• YOUR TASK
Instruction for the entries that follow: retype exactly the lines from the line with "[db.session.commit]), the queue" to the line with "Flask's [flash] is", both included, and omit all others.
BEGIN RECORDS TO USE
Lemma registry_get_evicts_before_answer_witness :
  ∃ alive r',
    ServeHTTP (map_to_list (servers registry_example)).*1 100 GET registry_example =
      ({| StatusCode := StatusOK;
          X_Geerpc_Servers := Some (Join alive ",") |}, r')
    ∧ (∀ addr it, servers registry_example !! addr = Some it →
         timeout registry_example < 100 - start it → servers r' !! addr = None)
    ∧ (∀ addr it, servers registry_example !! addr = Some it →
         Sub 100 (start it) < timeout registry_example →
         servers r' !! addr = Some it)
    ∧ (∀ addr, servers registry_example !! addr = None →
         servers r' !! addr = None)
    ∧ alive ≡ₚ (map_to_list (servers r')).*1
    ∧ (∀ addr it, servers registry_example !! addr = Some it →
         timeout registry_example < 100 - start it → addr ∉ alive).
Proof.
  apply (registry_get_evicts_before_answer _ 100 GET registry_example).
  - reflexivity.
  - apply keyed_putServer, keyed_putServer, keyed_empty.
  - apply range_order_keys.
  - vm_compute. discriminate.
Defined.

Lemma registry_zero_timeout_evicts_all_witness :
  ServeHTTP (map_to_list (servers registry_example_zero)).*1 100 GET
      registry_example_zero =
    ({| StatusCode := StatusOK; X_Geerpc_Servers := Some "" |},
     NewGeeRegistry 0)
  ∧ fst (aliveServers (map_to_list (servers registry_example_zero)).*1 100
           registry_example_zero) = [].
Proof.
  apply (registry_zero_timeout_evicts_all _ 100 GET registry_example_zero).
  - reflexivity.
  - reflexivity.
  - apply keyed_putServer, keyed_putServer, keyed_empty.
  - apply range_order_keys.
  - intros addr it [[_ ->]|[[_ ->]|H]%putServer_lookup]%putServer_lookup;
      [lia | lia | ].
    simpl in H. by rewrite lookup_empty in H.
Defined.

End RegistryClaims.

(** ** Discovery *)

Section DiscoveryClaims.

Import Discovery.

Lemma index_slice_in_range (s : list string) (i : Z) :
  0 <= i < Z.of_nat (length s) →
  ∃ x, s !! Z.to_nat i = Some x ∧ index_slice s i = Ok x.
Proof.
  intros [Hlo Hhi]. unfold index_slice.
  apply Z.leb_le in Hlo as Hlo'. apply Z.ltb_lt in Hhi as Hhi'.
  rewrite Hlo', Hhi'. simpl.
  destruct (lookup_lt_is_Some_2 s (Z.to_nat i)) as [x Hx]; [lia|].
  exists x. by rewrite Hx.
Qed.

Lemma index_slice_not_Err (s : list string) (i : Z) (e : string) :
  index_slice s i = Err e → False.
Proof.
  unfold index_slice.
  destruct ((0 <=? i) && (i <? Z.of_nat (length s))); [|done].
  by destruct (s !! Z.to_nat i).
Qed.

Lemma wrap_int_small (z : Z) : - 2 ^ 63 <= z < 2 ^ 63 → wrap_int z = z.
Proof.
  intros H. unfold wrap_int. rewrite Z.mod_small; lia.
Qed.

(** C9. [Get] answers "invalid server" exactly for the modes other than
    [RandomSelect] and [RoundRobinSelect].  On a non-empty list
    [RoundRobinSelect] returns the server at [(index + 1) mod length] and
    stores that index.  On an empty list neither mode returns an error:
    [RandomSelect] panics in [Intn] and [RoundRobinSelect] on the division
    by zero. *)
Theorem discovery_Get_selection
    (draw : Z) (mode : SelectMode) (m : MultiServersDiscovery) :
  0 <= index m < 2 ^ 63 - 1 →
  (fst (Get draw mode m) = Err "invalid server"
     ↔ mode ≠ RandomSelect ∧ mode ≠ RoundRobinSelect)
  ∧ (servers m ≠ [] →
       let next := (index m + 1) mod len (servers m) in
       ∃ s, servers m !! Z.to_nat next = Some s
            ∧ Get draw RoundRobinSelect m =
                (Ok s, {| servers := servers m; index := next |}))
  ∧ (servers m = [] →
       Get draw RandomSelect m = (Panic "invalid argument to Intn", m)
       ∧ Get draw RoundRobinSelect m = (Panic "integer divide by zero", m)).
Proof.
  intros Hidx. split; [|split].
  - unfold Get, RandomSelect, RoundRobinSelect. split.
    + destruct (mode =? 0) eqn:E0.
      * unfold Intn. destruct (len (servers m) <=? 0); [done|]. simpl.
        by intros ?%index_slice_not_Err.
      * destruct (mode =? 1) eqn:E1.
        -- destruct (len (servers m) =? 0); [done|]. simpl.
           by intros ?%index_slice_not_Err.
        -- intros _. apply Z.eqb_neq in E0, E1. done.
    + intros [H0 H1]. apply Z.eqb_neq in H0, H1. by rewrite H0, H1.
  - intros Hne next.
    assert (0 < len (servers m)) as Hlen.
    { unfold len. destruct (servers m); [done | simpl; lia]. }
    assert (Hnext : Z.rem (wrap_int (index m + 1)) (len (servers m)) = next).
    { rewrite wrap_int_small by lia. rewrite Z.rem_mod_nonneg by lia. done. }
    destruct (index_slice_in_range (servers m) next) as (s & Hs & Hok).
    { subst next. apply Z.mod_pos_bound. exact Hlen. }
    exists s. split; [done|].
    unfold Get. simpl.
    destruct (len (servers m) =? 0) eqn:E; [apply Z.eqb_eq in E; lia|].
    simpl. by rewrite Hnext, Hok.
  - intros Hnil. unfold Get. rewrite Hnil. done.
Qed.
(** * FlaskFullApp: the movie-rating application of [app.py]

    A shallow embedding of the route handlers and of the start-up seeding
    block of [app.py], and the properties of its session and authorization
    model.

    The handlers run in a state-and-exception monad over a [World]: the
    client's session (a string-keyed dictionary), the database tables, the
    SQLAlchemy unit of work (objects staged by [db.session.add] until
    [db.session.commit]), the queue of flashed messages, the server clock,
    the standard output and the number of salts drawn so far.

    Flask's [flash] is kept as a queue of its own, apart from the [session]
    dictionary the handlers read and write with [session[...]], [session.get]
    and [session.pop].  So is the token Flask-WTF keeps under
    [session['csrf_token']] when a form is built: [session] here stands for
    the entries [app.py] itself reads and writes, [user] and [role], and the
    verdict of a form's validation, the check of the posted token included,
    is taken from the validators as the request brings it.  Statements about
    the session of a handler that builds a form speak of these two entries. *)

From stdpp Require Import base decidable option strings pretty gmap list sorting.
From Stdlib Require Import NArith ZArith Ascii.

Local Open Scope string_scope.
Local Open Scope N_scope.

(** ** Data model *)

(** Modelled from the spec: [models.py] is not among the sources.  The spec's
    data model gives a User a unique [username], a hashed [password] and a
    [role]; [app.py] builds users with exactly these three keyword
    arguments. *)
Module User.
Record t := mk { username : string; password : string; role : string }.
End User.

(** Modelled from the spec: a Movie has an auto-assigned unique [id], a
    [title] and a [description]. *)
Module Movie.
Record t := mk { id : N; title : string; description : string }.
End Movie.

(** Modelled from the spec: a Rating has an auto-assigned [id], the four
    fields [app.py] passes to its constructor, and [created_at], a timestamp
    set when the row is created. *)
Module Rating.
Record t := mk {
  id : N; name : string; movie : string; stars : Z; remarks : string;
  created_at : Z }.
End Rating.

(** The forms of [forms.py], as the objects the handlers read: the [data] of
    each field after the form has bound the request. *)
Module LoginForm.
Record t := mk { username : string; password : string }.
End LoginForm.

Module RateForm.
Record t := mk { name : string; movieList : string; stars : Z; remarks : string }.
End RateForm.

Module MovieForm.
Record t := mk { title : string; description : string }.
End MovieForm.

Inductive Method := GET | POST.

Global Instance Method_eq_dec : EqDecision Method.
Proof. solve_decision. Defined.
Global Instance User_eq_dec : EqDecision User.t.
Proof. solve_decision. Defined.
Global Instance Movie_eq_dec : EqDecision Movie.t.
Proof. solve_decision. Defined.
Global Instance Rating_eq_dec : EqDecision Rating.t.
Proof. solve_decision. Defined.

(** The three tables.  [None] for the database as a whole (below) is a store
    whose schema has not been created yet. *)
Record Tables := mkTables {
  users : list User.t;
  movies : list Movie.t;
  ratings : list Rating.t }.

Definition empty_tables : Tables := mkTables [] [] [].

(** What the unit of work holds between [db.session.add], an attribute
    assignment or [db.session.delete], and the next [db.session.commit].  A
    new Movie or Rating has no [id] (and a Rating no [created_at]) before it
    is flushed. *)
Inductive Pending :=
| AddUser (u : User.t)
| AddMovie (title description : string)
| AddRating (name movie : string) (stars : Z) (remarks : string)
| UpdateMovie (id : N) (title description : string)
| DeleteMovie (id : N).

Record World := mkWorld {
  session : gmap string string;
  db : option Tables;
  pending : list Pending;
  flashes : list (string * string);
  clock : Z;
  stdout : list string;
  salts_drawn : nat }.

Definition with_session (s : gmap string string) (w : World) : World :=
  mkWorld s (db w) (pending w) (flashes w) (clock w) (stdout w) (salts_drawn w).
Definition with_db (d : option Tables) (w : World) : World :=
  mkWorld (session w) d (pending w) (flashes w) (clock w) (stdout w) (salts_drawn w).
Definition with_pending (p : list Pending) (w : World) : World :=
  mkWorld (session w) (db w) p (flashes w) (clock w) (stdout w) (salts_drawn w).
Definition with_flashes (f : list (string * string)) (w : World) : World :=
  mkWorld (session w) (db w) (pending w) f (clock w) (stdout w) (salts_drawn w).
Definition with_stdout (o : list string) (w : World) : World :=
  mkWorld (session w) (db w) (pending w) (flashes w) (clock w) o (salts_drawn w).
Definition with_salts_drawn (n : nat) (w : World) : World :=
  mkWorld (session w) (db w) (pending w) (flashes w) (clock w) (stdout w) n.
END RECORDS TO USE
• EXERCISE OUTPUT
    [db.session.commit]), the queue of flashed messages, the server clock,
    the standard output and the number of salts drawn so far.

    Flask's [flash] is kept as a queue of its own, apart from the [session]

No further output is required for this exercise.